Cells were cultured on poly-d-lysine and fibronectin-coated glass coverslips and then incubated with or without BrdU (3 μg/ml) for 4 h before being fixed in 4% paraformaldehyde (Sigma) for 15 min on ice. Cells were then washed in PBS, and BrdU slides were incubated in HCl (1 N) for 10 min. Cells were permeabilized and blocked in staining buffer 1 (DPBS supplemented with 0.1% triton-X, 10% fetal calf serum) for 1 h before incubation with primary antibodies overnight at 4 °C. Slides were then washed 3 × in DPBS and then co-labelled with Alexa-Fluor secondary antibodies (Invitrogen) for 1 h.
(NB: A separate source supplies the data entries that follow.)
(* ===== verification/SolanaService.v ===== *)
(** * The Solana routes of the signer

    Models [services/mpc-signer]: [chains/solana_rpc.go] (the node client) and
    the handlers of [solana_http.go] and [solana_spl_http.go], which say what a
    ceremony is to sign and turn its signature into a transaction.

    The HTTP exchange and JSON are a parameter: what the node answers each
    call, at the time of the request.  A handler makes no call twice.

    What is shown: a message is handed out for signing only when it moves
    exactly the requested amount from the key's account to the destination, and
    the account can pay it with the fee and keeps nothing or enough to persist;
    the same for tokens; and what is relayed is the message that was given,
    under a signature of its fee payer. *)

From Stdlib Require Import ZArith Lia Ascii String.
From stdpp Require Import base list numbers strings.
From S2P Require Import Prelude GoStrings GoText Wire Solana.

Open Scope Z_scope.

Module SolanaService.
Import Wire Solana.
#[local] Open Scope string_scope.
#[local] Open Scope list_scope.
#[local] Open Scope Z_scope.

(** ** The node client *)

Inductive Call : Type :=
  | getLatestBlockhash | getBalance (address : string) | getFeeForMessage (base64 : string) | sendTransaction (base64 : string)
  | getSignatureStatuses (signature : string) | getTransaction (signature : string) | getAccountInfo (address : string)
  | getMinimumBalanceForRentExemption (size : Z).

(** The result of a call, decoded into the type its caller gives. *)
Record StatusValue := { vSlot : Z; vConfirmations : option Z; vErr : string (* the raw JSON *); vStatus : string }.
Record ParsedInstruction := { pProgram : string; pType : string; pSource : string; pDestination : string; pLamports : string (* raw JSON *) }.
Inductive Value : Type :=
  | Blockhash (hash : string) (lastValid : Z) | Lamports (n : Z) | Fee (n : option Z) | TextResult (s : string)
  | Statuses (l : list (option StatusValue)) | Parsed (instructions : option (list ParsedInstruction))
  | Account (a : option (string * Z * list string)).

Inductive Exchange : Type :=
  | NotReached | NotRead | Answered (code : Z) (env : option (Value + (Z * string))) (* [None]: not JSON; [inr]: an error object *).

Inductive RpcErr : Type :=
  | Unreachable | BodyUnreadable | HTTPStatus (code : Z) | ResponseUnreadable | RpcError (code : Z) (message : string)
  | NoBlockhash | NoPrice | AccountUnreadable | MintMissing | Token2022Mint | NotTokenMint | MintUninitialized
  | NotTokenProgram | WrongAccount | Chain (e : SolErr).

Definition call (answer : Call -> Exchange) (c : Call) : result RpcErr Value :=
  match answer c with
  | NotReached => Err Unreachable
  | NotRead => Err BodyUnreadable
  | Answered code env =>
      if negb (code =? 200) then Err (HTTPStatus code)
      else
        match env with
        | None => Err ResponseUnreadable
        | Some (inr (code, message)) => Err (RpcError code message)
        | Some (inl v) => Ok v
        end
  end.

Record SolanaSignatureStatus := { Found : bool; Slot : Z; Confirmations : option Z; ConfirmationStatus : string; StErr : option string }.
Record SolanaTransferInfo := { iFrom : string; iTo : string; iLamports : string }.
Record SolanaAccount := { Exists_ : bool; aOwner : string; aLamports : Z; aData : bytes }.

(** [strings.Trim] of double quotes. *)
Definition is_quote (c : ascii) : bool := chr c =? 34.
Fixpoint trim_quotes_left (s : string) : string := match s with String c t => if is_quote c then trim_quotes_left t else s | _ => s end.
Definition trim_quotes (s : string) : string :=
  of_bytes (rev (to_bytes (trim_quotes_left (of_bytes (rev (to_bytes (trim_quotes_left s))))))).

Section Client.
Context (answer : Call -> Exchange).

Definition LatestBlockhash : result RpcErr (string * Z) :=
  let! v := call answer getLatestBlockhash in
  match v with
  | Blockhash hash lastValid => if String.eqb hash "" then Err NoBlockhash else Ok (hash, lastValid)
  | _ => Err ResponseUnreadable
  end.

Definition Balance (address : string) : result RpcErr Z :=
  let! v := call answer (getBalance address) in match v with Lamports n => Ok n | _ => Err ResponseUnreadable end.

Definition FeeForMessage (message : bytes) : result RpcErr Z :=
  let! v := call answer (getFeeForMessage (Base64.encode message)) in
  match v with Fee (Some n) => Ok n | Fee None => Err NoPrice | _ => Err ResponseUnreadable end.

Definition SendTransaction (tx : bytes) : result RpcErr string :=
  let! v := call answer (sendTransaction (Base64.encode tx)) in match v with TextResult s => Ok s | _ => Err ResponseUnreadable end.

Definition SignatureStatus (signature : string) : result RpcErr SolanaSignatureStatus :=
  let! v := call answer (getSignatureStatuses signature) in
  match v with
  | Statuses (Some v :: _) =>
      Ok {| Found := true; Slot := vSlot v; Confirmations := vConfirmations v; ConfirmationStatus := vStatus v;
            StErr := if String.eqb (vErr v) "" || String.eqb (vErr v) "null" then None else Some (vErr v) |}
  | Statuses _ => Ok {| Found := false; Slot := 0; Confirmations := None; ConfirmationStatus := ""; StErr := None |}
  | _ => Err ResponseUnreadable
  end.
(* ===== verification/Cosmos.v ===== *)
(** * Cosmos: addresses, signatures and bank sends

    Models [services/mpc-signer/chains/cosmos.go] and [cosmos_tx.go]: address
    derivation, the signer's methods, the hand-written SIGN_MODE_DIRECT
    encoding of a bank send with its digest ([PlanCosmosSend]) and the assembly
    of the signed transaction ([AssembleCosmosTx]).

    SHA-256, RIPEMD-160, bech32, secp256k1 and JSON are parameters; the wire
    format is the interface of Protobuf.v.

    What is shown: the digest that is signed is that of a document which a
    reader of the Cosmos schemas understands as exactly the send asked for; an
    assembled transaction carries that document's parts and a signature, low in
    S, that verifies over it; and the address is the one a party derives. *)

From Stdlib Require Import ZArith Lia Ascii String.
From stdpp Require Import base list numbers strings gmap.
From S2P Require Import Prelude GoStrings GoText EthCrypto CoinSelect BitcoinPlan KeyShare Protobuf Solana.

Open Scope Z_scope.

Module Cosmos.
Import Protobuf.
#[local] Open Scope string_scope.
#[local] Open Scope list_scope.
#[local] Open Scope Z_scope.

Inductive CosErr : Type :=
  | HashLength (n : Z) | BadPrivateKey | SigningFailed (e : EthCrypto.CryptoErr) | NoSignature | BadPublicKeyHex | BadSignatureHex
  | ShortSignature (n : Z) | RecoverLength (n : Z) | RecoveryFailed | CompressedLength (n : Z) | ConvertFailed | Bech32Failed
  | NoChainID | NoMessages | EncodeFailed
  | MissingField | SameAccount | BadAmount (label v : string) | NoGas | BadPublicKey
  | NoPlan | BadBodyHex | BadAuthInfoHex | ComponentLength (r s : Z) | OutOfRange | NotVerified.

(** ** The wire format of a send *)

Definition msgSendTypeURL : string := "/cosmos.bank.v1beta1.MsgSend".
Definition secp256k1PubKeyType : string := "/cosmos.crypto.secp256k1.PubKey".
Definition signModeDirect : Z := 1.

Record CosmosSend := {
  ChainID : string; AccountNumber : Z; Sequence : Z; From : string; To : string; Denom : string; Amount : string;
  FeeDenom : string; FeeAmount : string; GasLimit : Z; Memo : string; PubKey : bytes;
}.
Record CosmosSigningPlan := {
  BodyBytesHex : string; AuthInfoBytesHex : string; planChainID : string; planAccountNumber : Z; DigestHex : string;
}.
Record CosmosTx := { Raw : bytes; Hash : string }.

Section Fields.
Context {PW : Protowire}.

Definition appendBytesField (b : bytes) (num : Z) (v : bytes) : bytes := AppendBytes (AppendTag b num BytesType) v.
Definition appendStringField (b : bytes) (num : Z) (s : string) : bytes :=
  if String.eqb s "" then b else appendBytesField b num (to_bytes s).
Definition appendVarintField (b : bytes) (num v : Z) : bytes :=
  if v =? 0 then b else AppendVarint (AppendTag b num VarintType) v.
Definition encodeCoin (denom amount : string) : bytes := appendStringField (appendStringField [] 1 denom) 2 amount.
Definition encodeAny (typeURL : string) (value : bytes) : bytes := appendBytesField (appendStringField [] 1 typeURL) 2 value.

(** The message, body and authorisation [PlanCosmosSend] writes. *)
Definition sendBody (s : CosmosSend) : bytes :=
  let msg := appendStringField [] 1 (From s) in
  let msg := appendStringField msg 2 (To s) in
  let msg := appendBytesField msg 3 (encodeCoin (Denom s) (Amount s)) in
  let body := appendBytesField [] 1 (encodeAny msgSendTypeURL msg) in
  appendStringField body 2 (Memo s).

Definition sendAuthInfo (s : CosmosSend) (compressed : bytes) : bytes :=
  let pubAny := encodeAny secp256k1PubKeyType (appendBytesField [] 1 compressed) in
  let single := appendVarintField [] 1 signModeDirect in
  let modeInfo := appendBytesField [] 1 single in
  let signerInfo := appendBytesField [] 1 pubAny in
  let signerInfo := appendBytesField signerInfo 2 modeInfo in
  let signerInfo := appendVarintField signerInfo 3 (Sequence s) in
  let fee := appendBytesField [] 1 (encodeCoin (FeeDenom s) (FeeAmount s)) in
  let fee := appendVarintField fee 2 (GasLimit s) in
  let authInfo := appendBytesField [] 1 signerInfo in
  appendBytesField authInfo 2 fee.

(** The document whose hash is signed. *)
Definition signDoc (body authInfo : bytes) (chainID : string) (accountNumber : Z) : bytes :=
  let doc := appendBytesField [] 1 body in
  let doc := appendBytesField doc 2 authInfo in
  let doc := appendStringField doc 3 chainID in
  appendVarintField doc 4 accountNumber.

Definition rawTx (body authInfo sig : bytes) : bytes :=
  appendBytesField (appendBytesField (appendBytesField [] 1 body) 2 authInfo) 3 sig.
End Fields.

(** [strings.TrimLeft(v, "0")] and [strings.ToUpper] on ASCII. *)
Fixpoint trim_zeros (v : string) : string :=
  match v with String c t => if Ascii.eqb c "0" then trim_zeros t else v | EmptyString => v end.
Definition upper_ascii (c : ascii) : ascii := let n := chr c in if (97 <=? n) && (n <=? 122) then asc (n - 32) else c.
Fixpoint to_upper (s : string) : string := match s with String c t => String (upper_ascii c) (to_upper t) | EmptyString => s end.

Definition validateCosmosAmount (label v : string) : result CosErr unit :=
  match big_of_dec v with
  | Some n => if (n <=? 0) || negb (String.eqb (trim_zeros v) v) then Err (BadAmount label v) else Ok tt
  | None => Err (BadAmount label v)
  end.

(** ** Keys and signatures *)

(** secp256k1 as btcec has it. *)
Class Secp256k1 := {
  Point : Type;
  ParsePubKey : bytes -> option Point;
  SerializeCompressed : Point -> bytes;
  (** [ModNScalar]: [SetByteSlice] with its overflow flag, [IsOverHalfOrder], [Negate] and [Bytes] *)
  SetByteSlice : bytes -> Z * bool;
  IsOverHalfOrder : Z -> bool;
  Negate : Z -> Z;
  ScalarBytes : Z -> bytes;
  EcdsaVerify : Z -> Z -> bytes -> Point -> bool;
}.

Class Secp256k1Laws `{Secp256k1} : Prop := {
  compressed_length p : len (SerializeCompressed p) = 33;
  compressed_bytes p : bytes_ok (SerializeCompressed p);
  parse_compressed p : ParsePubKey (SerializeCompressed p) = Some p;
  set_byte_slice b : bytes_ok b -> len b = 32 -> SetByteSlice b = (be_val b mod EthCrypto.curveN, EthCrypto.curveN <=? be_val b);
  over_half_order v : 0 <= v < EthCrypto.curveN -> IsOverHalfOrder v = (BitcoinPlan.halfOrder <? v);
  negate_scalar v : 0 < v < EthCrypto.curveN -> Negate v = EthCrypto.curveN - v;
  scalar_bytes v : 0 <= v < EthCrypto.curveN -> len (ScalarBytes v) = 32 /\ bytes_ok (ScalarBytes v) /\ be_val (ScalarBytes v) = v;
}.

Definition DefaultCosmosPrefix : string := "cosmos".

Section Addresses.
Context (sha256 ripemd160 : bytes -> bytes) (convertBits : bytes -> option bytes) (bech32Encode : string -> bytes -> option string).

Definition CosmosAddressFromPubKey (compressedPubKey : bytes) (prefix : string) : result CosErr string :=
  refuse! negb (len compressedPubKey =? 33) with CompressedLength (len compressedPubKey);
  let prefix := if String.eqb prefix "" then DefaultCosmosPrefix else prefix in
  match convertBits (ripemd160 (sha256 compressedPubKey)) with
  | None => Err ConvertFailed
  | Some converted => match bech32Encode prefix converted with None => Err Bech32Failed | Some addr => Ok addr end
  end.

Context (scalarBaseMult : bytes -> Z * Z) (signCompact : Z -> bytes -> bytes) (recoverCompact : bytes -> bytes -> option (Z * Z)).

Definition SignMessage (messageHash : bytes) (privKeyHex : string) : result CosErr Solana.Signature :=
  refuse! negb (len messageHash =? 32) with HashLength (len messageHash);
  match EthCrypto.HexToECDSA scalarBaseMult (Solana.strip0x privKeyHex) with
  | Ok privKey =>
      let! signature := map_err SigningFailed (EthCrypto.Sign signCompact messageHash privKey) in
      let! r := slice signature 0 32 in
      let! s := slice signature 32 64 in
      let! v := index signature 64 in
      Ok {| Solana.R := hex_encode r; Solana.S_ := hex_encode s; Solana.V := v; Solana.SignatureBytes := hex_encode signature |}
  | Err _ => Err BadPrivateKey
  | Panic => Panic
  end.

Definition RecoverAddress (messageHash : bytes) (signature : option Solana.Signature) : result CosErr string :=
  match signature with
  | None => Err NoSignature
  | Some signature =>
      match hex_decode (Solana.strip0x (Solana.SignatureBytes signature)) with
      | None => Err BadSignatureHex
      | Some sigBytes =>
          refuse! negb (len sigBytes =? 65) with RecoverLength (len sigBytes);
          match EthCrypto.SigToPub recoverCompact messageHash sigBytes with
          | Ok (x, y) =>
              match EthCrypto.CompressPubkey x y with
              | Ok compressed => CosmosAddressFromPubKey compressed DefaultCosmosPrefix
              | Err _ | Panic => Panic
              end
          | Err _ => Err RecoveryFailed
          | Panic => Panic
          end
      end
  end.
End Addresses.
Lemma finalize_ok req out : handleCosmosFinalize (Some req) = Ok (Finalized out) -> finBroadcast req = true ->
  exists rb sb pk tx res, bytes_ok rb /\ bytes_ok sb /\ hex_decode (trim_prefix "0x" (finPubKeyHex req)) = Some pk /\
    AssembleCosmosTx sha256 (finPlan req) rb sb pk = Ok tx /\ Broadcast (Raw tx) = Ok res /\ bCode res = 0 /\ RawTxBase64 out = Base64.encode (Raw tx).
Proof.
  unfold handleCosmosFinalize; destruct (hex_decode (trim_prefix "0x" (finR req))) as [ rb | ] eqn:R; [ | done ].
  destruct (hex_decode (trim_prefix "0x" (finS req))) as [ sb | ] eqn:S; [ | done ].
  destruct (hex_decode (trim_prefix "0x" (finPubKeyHex req))) as [ pk | ]; [ | done ]; intros H B; rewrite B in H.
  apply bind_reply in H as (tx & T & H); cbn [negb] in H; destruct cosmosNode; [ | done ]; apply bind_reply in H as (res & RS & [= <-]).
  exists rb, sb, pk, tx, res; split_and!; try done; [ apply (hex_decode_spec _ _ R) | apply (hex_decode_spec _ _ S) | ].
  unfold Broadcast in RS; destruct (do _ _) as [ x | | ]; cbn [result_bind] in RS; [ | done .. ].
  destruct (Z.eqb_spec (bCode x) 0); [ cbn in RS; congruence | done ].
Qed.

Context {PL : ProtowireLaws} {SL : Secp256k1Laws}.

(** C26.  What is relayed at the end of prepare, sign and finalize reads, at the
    chain, as the request: from the account of the key given, to the
    destination, the amount and denomination asked for, with its memo and the fee
    that was shown, and with the signer key that was asked for.  The signature
    verifies, over the document the node rebuilds, under the key given at the
    end; that is the signer key of the transaction when both times the same key
    was given. *)
Theorem cosmos_relay_is_request req b fin out :
  handleCosmosPrepare (Some req) = Ok (Prepared b) ->
  handleCosmosFinalize (Some fin) = Ok (Finalized out) -> finPlan fin = Some (Plan b) -> finBroadcast fin = true ->
  exists node from pub amount acct chainID raw res,
    cosmosNode = Some node /\ cosmosAddressFromHex (PubKeyHex req) (Bech32Prefix node) = Ok (from, pub) /\
    big_of_dec (reqAmount req) = Some amount /\ 0 < amount /\ Account from = Ok acct /\ ResolveChainID node = Ok chainID /\
    RawTxBase64 out = Base64.encode raw /\ Broadcast raw = Ok res /\ bCode res = 0 /\
    (len raw < two64 -> exists sig doc pk p,
       hex_decode (trim_prefix "0x" (finPubKeyHex fin)) = Some pk /\ ParsePubKey pk = Some p /\
       read_tx chainID (acctNumber acct) raw = Some ({|
         onChain := chainID; ofAccount := acctNumber acct; atSequence := acctSequence acct; sender := from; recipient := Destination req;
         moved := {| coinDenom := denomOf node req; coinAmount := show_int amount |};
         fee := {| coinDenom := nodeFeeDenom node; coinAmount := respFee b |}; gas := nodeGasLimit node; note := reqMemo req; signerKey := pub |}, sig, doc) /\
       EcdsaVerify (be_val (take 32 sig)) (be_val (drop 32 sig)) (sha256 doc) p = true /\
       (finPubKeyHex fin = PubKeyHex req -> ParsePubKey pub = Some p)).
Proof.
  intros P F FP FB; destruct (prepare_ok _ _ P) as (node & b' & from & pub & amount & acct & chainID & fee & f & [= <-] & N & FH & _ & EA & PA & AC & CI & _ & _ & _ & EP & _ & <- & _).
  destruct (finalize_ok _ _ F FB) as (rb & sb & pk & tx & res & Br & Bs & HP & T & BC & Z0 & ER); rewrite FP in T; destruct (account_typed _ _ AC) as [ TN TS ].
  exists node, from, pub, amount, acct, chainID, (Raw tx), res; split_and!; try done; intros L.
  destruct (cosmos_tx_is_send sha256 (sendOf node req chainID from pub acct amount (respFee b)) _ _ _ _ _ TN TS (gas_typed _ N) Br Bs EP T L) as (k & p & sig & doc & K & KP & R & _ & _ & _ & _ & _ & V & _).
  assert (SerializeCompressed k = pub) as Ek.
  { unfold cosmosAddressFromHex in FH; destruct (hex_decode _) as [ rawk | ]; [ | done ]; destruct (ParsePubKey rawk) as [ kp | ]; [ | done ].
    destruct (CosmosAddressFromPubKey _ _ _ _ _ _); cbn in FH; [ | done .. ]; injection FH as _ <-; cbn in K.
    rewrite parse_compressed in K; injection K as <-; done. }
  rewrite Ek in R; exists sig, doc, pk, p; split_and!; [ done | done | exact R | done | ].
  intros Same; rewrite Same in HP; unfold cosmosAddressFromHex in FH; rewrite HP, KP in FH; cbn in FH.
  destruct (CosmosAddressFromPubKey _ _ _ _ _ _); cbn in FH; [ | done .. ]; injection FH as _ <-; apply parse_compressed.
Qed.

(** A pinned chain is the one signed for, and the node does not contradict it. *)
Lemma pinned_chain_is_used n c : ResolveChainID n = Ok c ->
  if String.eqb (nodeChainID n) "" then Network = Ok c else c = nodeChainID n /\ forall r, Network = Ok r -> r = c.
Proof.
  unfold ResolveChainID; destruct (String.eqb _ ""); [ done | ]; destruct Network as [ r | | ]; [ | intros [= <-]; split; [ done | intros ? ? ]; done .. ].
  destruct (String.eqb_spec r (nodeChainID n)) as [ -> | ]; intros [= <-]; split; [ done | intros ? [= <-]; done ].
Qed.
End Client.

(** ** Examples and witnesses *)
Module Simple.
Import Cosmos.Simple.
#[local] Existing Instances twoKeys twoKeysLaws.

(** Answers written as a tag, a comma and a value. *)
#[local] Instance plainJson : NodeJson := {
  parseAccount s := Some {| base := {| jsonAccountNumber := s; jsonSequence := "" |}; BaseAccount := None; BaseVestingAccount := None |};
  parseBalance := Some;
  parseNetwork := Some;
  parseBroadcast s := Some {| bTxHash := s; bCode := 0; bRawLog := "" |};
  parseTx s := None;
}.

Definition chain (balance : string) (r : Request) : Exchange :=
  match r with
  | GetAccount _ => Answered 200 "17"
  | GetBalance _ _ => Answered 200 balance
  | GetNodeInfo => Answered 200 "cosmoshub-4"
  | GetTx _ => Answered 404 ""
  | PostTx _ => Answered 200 "HASH"
  end.

Definition noOther (s : string) : option (Z * Z) := None.
Definition short (b : bytes) : bytes := take 20 b.
Definition enc (hrp : string) (b : bytes) : option string := Some (hrp +:+ hex_encode b).
Definition dec (s : string) : option (string * bytes) := option_map (fun t => ("cosmos", to_bytes t)) (strip_prefix "cosmos" s).
Definition node : CosmosNode := {|
  nodeURL := "http://node"; nodeChainID := ""; nodeFeeDenom := "uatom"; GasPrice := "0.025"; nodeGasLimit := 200000; Bech32Prefix := "cosmos" |}.
Definition ask : cosmosPrepareRequest := {|
  PubKeyHex := hex_encode (2 :: repeat 7 32); Destination := "cosmosabcdefghijklmnopqrst"; reqAmount := "+1000000"; reqDenom := ""; reqMemo := "" |}.

Abbreviation prepare bal := (handleCosmosPrepare noOther (chain bal) sum short Some enc dec Some (Some node) (Some ask)).

Definition offered : cosmosPrepareResponse :=
  match prepare "2000000" with Ok (Prepared b) => b | _ => Build_cosmosPrepareResponse plan "" "" "" "" "" "" 0 "" end.
Lemma cosmos_prepares : prepare "2000000" = Ok (Prepared offered).
Proof. vm_compute; reflexivity. Qed.

Lemma noOther_pos s q : noOther s = Some q -> 0 < snd q.
Proof. discriminate. Qed.
Lemma node_typed n : Some node = Some n -> in_u64 (nodeGasLimit n).
Proof. intros [= <-]; unfold in_u64, two64; cbn; lia. Qed.

Lemma cosmos_prepared_is_affordable_witness : exists f, respFee offered = "5000" /\ big_of_dec (respFee offered) = Some f /\ 1 <= f.
Proof.
  destruct (cosmos_prepared_is_affordable noOther (chain "2000000") sum short Some enc dec Some (Some node) noOther_pos node_typed ask offered cosmos_prepares)
    as (nd & from & pub & amount & acct & c & f & num & den & _ & _ & _ & _ & _ & F & _ & _ & PY & _).
  exists f; split; [ vm_compute; reflexivity | split; [ exact F | apply PY ] ].
Defined.

Definition answerBack : cosmosFinalizeRequest := {|
  finPlan := Some (Plan offered); finR := hex_encode (word 5); finS := hex_encode (word 9); finPubKeyHex := hex_encode (2 :: repeat 7 32); finBroadcast := true |}.
Definition relayed : cosmosFinalizeResponse :=
  match handleCosmosFinalize (chain "2000000") sum (Some node) (Some answerBack) with Ok (Finalized o) => o | _ => Build_cosmosFinalizeResponse "" "" false end.
Lemma finalizes : handleCosmosFinalize (chain "2000000") sum (Some node) (Some answerBack) = Ok (Finalized relayed).
Proof. vm_compute; reflexivity. Qed.

Lemma cosmos_relay_is_request_witness : exists raw amount, RawTxBase64 relayed = Base64.encode raw /\ big_of_dec (reqAmount ask) = Some amount /\ 0 < amount.
Proof.
  destruct (cosmos_relay_is_request noOther (chain "2000000") sum short Some enc dec Some (Some node) node_typed ask offered answerBack relayed cosmos_prepares finalizes eq_refl eq_refl)
    as (nd & from & pub & amount & acct & c & raw & res & _ & _ & A & PA & _ & _ & R & _).
  exists raw, amount; split_and!; [ exact R | exact A | exact PA ].
Defined.

(** A balance the node reports as anything but an integer is a nil dereference. *)
Lemma unreadable_balance_panics : prepare "many" = Panic.
Proof. vm_compute; reflexivity. Qed.
End Simple.
End CosmosService.
Lemma invoice_amount_exact_witness :
  let p := {| PlanID := "pro"; Name := "Pro"; Description := ""; Price := 10000; Currency := "USD"; BillingCycle := "monthly"; SigningLimit := 1000; KeyLimit := 10;
    SupportLevel := "email"; Features := []; OverageSigningCents := 25; OverageKeyCents := 0; planCreatedAt := 0 |} in
  TotalOf (InvoiceLineItems p {| countSigningRequests := 1003; countKeyOperations := 40 |}) =
    10000 + beyond 1003 1000 * 25 + beyond 40 10 * 0.
Proof. intros p; apply (invoice_amount_exact p {| countSigningRequests := 1003; countKeyOperations := 40 |}); [ unfold int_plan | | ]; cbn; lia. Defined.
End Billing.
Slides were washed in PBS again before a 10-min incubation with 100 ng/ml DAPI solution (Sigma). Slides were then washed a final time in distilled water and then mounted with Fluorogel aqueous anti-fade media (ProSciTech, Townsville City, QLD, Australia).

Antibodies used

The antibodies used were CREB (Genesearch no. 9197L), pCREB Serine 133 (Genesearch no. 9197), BrdU (Genesearch no. 5292), pH3 (Genesearch no. 9701S), AKT (Genesearch no. 9272), pAKT Threonine 308 (Genesearch no. 9275S), MAPK (Genesearch no. 9102), pMAPK Threonine 202/Tyrosine 204 (Genesearch no. 9101), PKA-C (Genesearch no. 4782), pPKA-C Threonine197 (Genesearch no. 4781), Cyclin D1 (Abcam no. ab95281), Cyclin B1 (Abcam no. ab2949), PCNA (Genesearch no. 2586), and GAPDH (Genesearch no. 2118S). All primary antibodies were used at 1:2000 dilutions for western blottings and 1:100 for immunofluorescence or immunohistochemistry. Blots were then developed with enhanced chemiluminescence reagent (Bio-Rad, Hercules, CA, USA) and imaging performed on a Microchemi (DNR BioImaging Systems, South San Francisco, CA, USA).

Statistical analysis

Data are presented as mean±s.e.m. of at least three independent experiments. P-values were determined using a pairwise two-tailed Student’s t-test, with P<0.05 considered statistically significant.